Y a du boulot. Et un bel exercice de style.
En ce qui me concerne, quoiqu'il en soit de mes réserves sur certains vins, je reste convaincu que le rôle de l’
œnologue n’est pas de faire ou faire faire les vins qu’il préfère ou juge bons, mais bien d’aider les vignerons à obtenir non pas les vins qu’ils peuvent, mais plutôt les vins qu’ils veulent.
Et ceci dans les conditions technico économiques et sociétales qui prévalent aux conditions de leur élaboration.
Quant aux consommateurs de tous âges, ils peuvent bien boire et aimer ce qu'ils veulent et, par ailleurs, faire ce qu'ils veulent de leur cul, avec qui ils le veulent.
Je laisse, ainsi qu'annoncé plus haut, les derniers mots à Ophélie Thomassin :

« Œnologie verte, transition énergétique et durabilité » : quels outils nous restent-ils vraiment quand les transformations sont rendues inaccessibles par une néophobie paralysante ? Les vins « méthode nature » ne se veulent pas être les colons de la vigne de demain, et au delà des choix de consommation de chacun ils restent un exemple intéressant de système qui se veut résilient de la vigne au verre, et dont il est possible de s’inspirer sous le signe de l’intelligence collective.
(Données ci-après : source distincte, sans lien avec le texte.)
(* ===== verification/LaunchPoolProofs.v ===== *)
(** * Lemmas on the launch pool

    What each operation does to the books (bonds, weights, indexes), how
    rewards move from the schedule to the accounts, through vesting, to the
    claims, and the invariants every operation preserves. *)
From S2P Require Import Prelude Cosmwasm Protocol LaunchPool.
Import LaunchPoolMsg LaunchPool.

Module LaunchPoolProofs.

Definition base_of (st : Storage) : DistributionStatus :=
  default DistributionStatus_default (BASE_DISTRIBUTION_STATUS st).
Definition boost_of (st : Storage) : DistributionStatus :=
  default DistributionStatus_default (BOOST_DISTRIBUTION_STATUS st).
Definition bond_of (st : Storage) (u : Addr) : N := default 0 (BOND_AMOUNTS st !! u).

(** ** Distribution *)

(** What the schedule owes by time [t]. *)
Definition due (schedule : N * N * Uint128) (t : N) : N :=
  let '(start, stop, amount) := schedule in
  amount * N.min (t - start) (stop - start) / (stop - start).

(** A status after an update: what was distributed is either promised by the
    index to the weight, or still pending. *)
Record advances (s s' : DistributionStatus) : Prop := {
  adv_weight : total_weight s' = total_weight s;
  adv_distributed : total_distributed s ≤ total_distributed s';
  adv_index : reward_index s ≤ reward_index s';
  adv_promise :
    (reward_index s' - reward_index s) * total_weight s + ds_pending_reward s' * DECIMAL_UNIT ≤
    ds_pending_reward s * DECIMAL_UNIT +
      (total_distributed s' - total_distributed s) * DECIMAL_UNIT }.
Inspiration technique des méthodes alternatives bien sûr, mais aussi inspiration du courage de ceux qui osent déconstruire leurs habitudes et leurs acquis, se réinventer et prendre le risque d’essayer. Loin d’être un simple débat stérile sur le bien fondé du vin nature, il s’agit là de considérer l’ensemble des possibles pour ne pas limiter ses propres capacités d’évolution et d’adaptation dans une filière qui n’est déjà plus ce qu’elle a été.